Br Med J (Clin Res Ed) 1985;290:1767-1770 (15 June), doi:10.1136/bmj.290.6484.1767
Shortened bleeding time in acute myocardial infarction and its relation to platelet mass.
The bleeding time, using the Simplate method, horizontal incision,
and venostasis, was measured in a study of 51 patients admitted
to a coronary care unit within 12 hours of the onset of chest
pain. The bleeding time was significantly shorter in the 28
patients who were found to have definite myocardial infarction
compared with the 23 others with chest pain but no definite
infarction (p less than 0.0005).
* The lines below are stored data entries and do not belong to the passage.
(* ===== verification/ToolCalls.v ===== *)
(** * Tool calls in generated text: [src/serve/tool_call_parser.cpp]

    The parser of the tool calls that end an answer, and the filter that publishes an answer as it is
    generated, holding back what may be the beginning of a tool call.  Strings are lists of bytes.
    nlohmann's [Json::parse] and [dump] are the class [JsonText]; the random numbers that tool-call ids
    are made of are an argument. *)
From Stdlib Require Import Strings.String.
From stdpp Require Import list.
From S2P Require Import Prelude Unicode Admission Capacity Contract Output OutputProofs Tokenizer.
#[local] Open Scope Z_scope.

(** JSON values, [Json::parse(text, nullptr, false)] ([None]: discarded), the value of a string, and
    [dump()] of an object given by its members in the order of their keys.  (On text that is not UTF-8
    [dump] throws; what is parsed here is published text, which is UTF-8.) *)
Class JsonText : Type := {
  json_value : Type;
  json_parse : list Z -> option json_value;
  json_string : list Z -> json_value;
  json_dump_object : list (list Z * json_value) -> list Z;
}.

(** ** Strings *)

Definition rtrim_ascii (text : list Z) : list Z := reverse (strip_leading (reverse text)).
Definition trim_ascii (text : list Z) : list Z := rtrim_ascii (strip_leading text).

(** [skip_ws]: the first position from [pos] that is not a space. *)
Definition skip_ws (text : list Z) (pos : nat) : nat :=
  (length text - length (strip_leading (drop pos text)))%nat.

Definition starts_with_at (text : list Z) (pos : nat) (prefix : list Z) : bool :=
  (pos <=? length text)%nat && bool_decide (take (length prefix) (drop pos text) = prefix).

(** [text.find(p, pos)] *)
Definition find_from (p text : list Z) (pos : nat) : option nat :=
  match find_sub p (drop pos text) with Some i => Some (pos + i)%nat | None => None end.

(** [text.substr(begin, end - begin)] *)
Definition slice (text : list Z) (begin_ end_ : nat) : list Z := take (end_ - begin_) (drop begin_ text).

(** [std::isalnum] in the C locale. *)
Definition isalnum (c : Z) : bool :=
  ((48 <=? c) && (c <=? 57)) || ((65 <=? c) && (c <=? 90)) || ((97 <=? c) && (c <=? 122)).

Definition valid_function_name (name : list Z) (max_name_length : nat) : bool :=
  negb (bool_decide (name = [])) && (length name <=? max_name_length)%nat &&
  forallb (fun c => isalnum c || (c =? 95) || (c =? 45)) name.

(** ["%016llx"] *)
Definition hex_digit (d : Z) : Z := if d <? 10 then 48 + d else 87 + d.
Definition hex16 (x : Z) : list Z := (fun i => hex_digit (Z.land (Z.shiftr x (4 * (15 - Z.of_nat i))) 15)) <$> seq 0 16.
Definition new_tool_call_id (random : Z) : list Z := bytes_of "call_" ++ hex16 random.

(** ** JSON objects *)

(** The order of [std::string]. *)
Fixpoint bytes_ltb (a b : list Z) : bool :=
  match a, b with
  | [], [] => false | [], _ :: _ => true | _ :: _, [] => false
  | x :: a', y :: b' => (x <? y) || ((x =? y) && bytes_ltb a' b')
  end.

(** [object[key] = value], objects being ordered by key. *)
Fixpoint object_set {V} (key : list Z) (value : V) (items : list (list Z * V)) : list (list Z * V) :=
  match items with
  | [] => [(key, value)]
  | (k, v) :: items' =>
      if bool_decide (k = key) then (key, value) :: items'
      else if bytes_ltb key k then (key, value) :: (k, v) :: items'
      else (k, v) :: object_set key value items'
  end.

(** ** The parser *)

Record ToolCall : Set := mkToolCall { tc_id : list Z; tc_name : list Z; arguments_json : list Z }.
Record ParsedToolCallOutput : Set := mkParsed {
  is_tool_call_response : bool; content : list Z; tool_calls : list ToolCall;
}.

(** A loop has a result, has found the text malformed, or was given too little fuel. *)
Inductive loop (A : Type) : Type := Parsed (a : A) | Malformed | OutOfFuel.
Arguments Parsed {A} _.
Arguments Malformed {A}.
Arguments OutOfFuel {A}.

Definition kParamOpen : list Z := bytes_of "<parameter=".
Definition kParamClose : list Z := bytes_of "</parameter>".
Definition kFunctionOpen : list Z := bytes_of "<function=".
Definition kFunctionClose : list Z := bytes_of "</function>".
Definition kToolOpen : list Z := bytes_of "<tool_call>".
Definition kToolClose : list Z := bytes_of "</tool_call>".
Definition kGreater : list Z := [62].

(** A name that ends with [>]: its end.  It must not be empty. *)
Definition name_end (text : list Z) (name_begin : nat) : option nat :=
  match find_from kGreater text name_begin with
  | Some e => if (e =? name_begin)%nat then None else Some e
  | None => None
  end.

Section Parser.
Context `{JsonText}.

(** The value of a parameter: what its text parses to, or the text itself. *)
Definition parameter_value (raw_value : list Z) : json_value := default (json_string raw_value) (json_parse raw_value).

Definition parse_parameter (inner : list Z) (pos : nat) (args : list (list Z * json_value)) : option (nat * list (list Z * json_value)) :=
  if negb (starts_with_at inner pos kParamOpen) then None else
  let name_begin := (pos + length kParamOpen)%nat in
  match name_end inner name_begin with
  | None => None
  | Some e =>
      let key := slice inner name_begin e in
      let pos := S e in
      match find_from kParamClose inner pos with
      | None => None
      | Some value_end =>
          let raw_value := trim_ascii (slice inner pos value_end) in
          Some ((value_end + length kParamClose)%nat, object_set key (parameter_value raw_value) args)
      end
  end.

Fixpoint parse_parameters (fuel : nat) (params : list Z) (pos : nat) (args : list (list Z * json_value)) : loop (list (list Z * json_value)) :=
  let pos := skip_ws params pos in
  if (length params <=? pos)%nat then Parsed args else
  match fuel with
  | O => OutOfFuel
  | S fuel' =>
      match parse_parameter params pos args with
      | None => Malformed
      | Some (pos, args) => parse_parameters fuel' params pos args
      end
  end.

Definition parse_one_tool_call (block : list Z) (max_name_length : nat) (random : Z) : loop ToolCall :=
  let pos := skip_ws block 0 in
  if negb (starts_with_at block pos kFunctionOpen) then Malformed else
  let name_begin := (pos + length kFunctionOpen)%nat in
  match name_end block name_begin with
  | None => Malformed
  | Some e =>
      let name := slice block name_begin e in
      if negb (valid_function_name name max_name_length) then Malformed else
      let pos := S e in
      match find_from kFunctionClose block pos with
      | None => Malformed
      | Some function_end =>
          let params := slice block pos function_end in
          match parse_parameters (length params) params 0 [] with
          | Malformed => Malformed
          | OutOfFuel => OutOfFuel
          | Parsed args =>
              if negb (skip_ws block (function_end + length kFunctionClose) =? length block)%nat then Malformed
              else Parsed (mkToolCall (new_tool_call_id random) name (json_dump_object args))
          end
      end
  end.

(** The loop over the tool calls; [random n] is the number drawn for the [n]-th. *)
Fixpoint parse_calls (fuel : nat) (text : list Z) (max_name_length : nat) (random : nat -> Z) (pos : nat)
    (calls : list ToolCall) : loop (list ToolCall) :=
  let pos := skip_ws text pos in
  if (length text <=? pos)%nat then Parsed calls else
  match fuel with
  | O => OutOfFuel
  | S fuel' =>
      if negb (starts_with_at text pos kToolOpen) then Malformed else
      let inner_begin := (pos + length kToolOpen)%nat in
      match find_from kToolClose text inner_begin with
      | None => Malformed
      | Some close =>
          match parse_one_tool_call (slice text inner_begin close) max_name_length (random (length calls)) with
          | Malformed => Malformed
          | OutOfFuel => OutOfFuel
          | Parsed call => parse_calls fuel' text max_name_length random (close + length kToolClose) (calls ++ [call])
          end
      end
  end.

Definition fallback (text : list Z) : ParsedToolCallOutput := mkParsed false text [].

(** [None]: too little fuel. *)
Definition parse_qwen_tool_call_output (text : list Z) (max_tool_name_length : nat) (random : nat -> Z)
  : option ParsedToolCallOutput :=
  match find_from kToolOpen text 0 with
  | None => Some (fallback text)
  | Some first =>
      match parse_calls (length text) text max_tool_name_length random first [] with
      | OutOfFuel => None
      | Malformed | Parsed [] => Some (fallback text)
      | Parsed calls => Some (mkParsed true (rtrim_ascii (take first text)) calls)
      end
  end.
End Parser.

(** ** The filter *)

Record ToolCallStreamFilter : Set := mkFilter {
  pending_ : list Z; tool_region_ : list Z; emitted_bytes_ : Z; saw_tool_marker_ : bool; finished_ : bool;
}.
Definition filter_init : ToolCallStreamFilter := mkFilter [] [] 0 false false.

(** The end of [text[0 .. n)] without trailing spaces. *)
Definition safe_end (text : list Z) (n : nat) : nat := length (rtrim_ascii (take n text)).

(** [longest_suffix_prefix]: the longest proper beginning of [marker] that ends the text. *)
Definition tool_longest_suffix_prefix (text marker : list Z) : nat :=
  suffix_prefix_from (Nat.min (length text) (length marker - 1)) text marker true.

Definition emit (f : ToolCallStreamFilter) (visible : list Z) : Z := u64 (emitted_bytes_ f + Z.of_nat (length visible)).

Definition feed (text : list Z) : M ToolCallStreamFilter (list Z) :=
  let! f := mget in
  do! mthrow_if (finished_ f) LogicError;
  if bool_decide (text = []) then mret_ [] else
  if saw_tool_marker_ f then
    do! mput (mkFilter (pending_ f) (tool_region_ f ++ text) (emitted_bytes_ f) true (finished_ f));
    mret_ []
  else
  let pending := pending_ f ++ text in
  match find_from kToolOpen pending 0 with
  | Some marker =>
      let n := safe_end pending marker in
      let visible := take n pending in
      do! mput (mkFilter [] (drop n pending) (emit f visible) true (finished_ f));
      mret_ visible
  | None =>
      let prefix := tool_longest_suffix_prefix pending kToolOpen in
      let n := safe_end pending (length pending - prefix) in
      let visible := take n pending in
      do! mput (mkFilter (drop n pending) (tool_region_ f) (emit f visible) false (finished_ f));
      mret_ visible
  end.

Definition finish (is_tool_call_response : bool) : M ToolCallStreamFilter (list Z) :=
  let! f := mget in
  do! mthrow_if (finished_ f) LogicError;
  if is_tool_call_response then
    do! mput (mkFilter [] [] (emitted_bytes_ f) (saw_tool_marker_ f) true);
    mret_ []
  else
    let tail := pending_ f ++ tool_region_ f in
    do! mput (mkFilter [] [] (emit f tail) (saw_tool_marker_ f) true);
    mret_ tail.

(** An answer that is fed in parts and then finished. *)
Definition stream (parts : list (list Z)) (is_tool_call_response : bool) : M ToolCallStreamFilter (list Z) :=
  let! shown := mmapM feed parts in
  let! tail := finish is_tool_call_response in
  mret_ (concat shown ++ tail).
A bleeding time of less than
212 seconds correctly classified 84% of patients (sensitivity
for definite myocardial infarction 89%) presenting to the coronary
care unit with chest pain. Multiple regression analysis showed
the bleeding time in all patients to be determined independently
(and with high significance) by the following variables in order
of importance: diagnostic group, platelet mass (platelet count
X mean volume), and age. Packed cell volume was not a significant
determinant. In the group with definite myocardial infarction
considered alone the same order of variables was observed in
predicting bleeding time, but none of them was significant.
A major variable reducing bleeding time in acute myocardial
infarction remains to be determined. There was no association
between bleeding time and creatine phosphokinase activity or
infarct size in the group with definite myocardial infarction.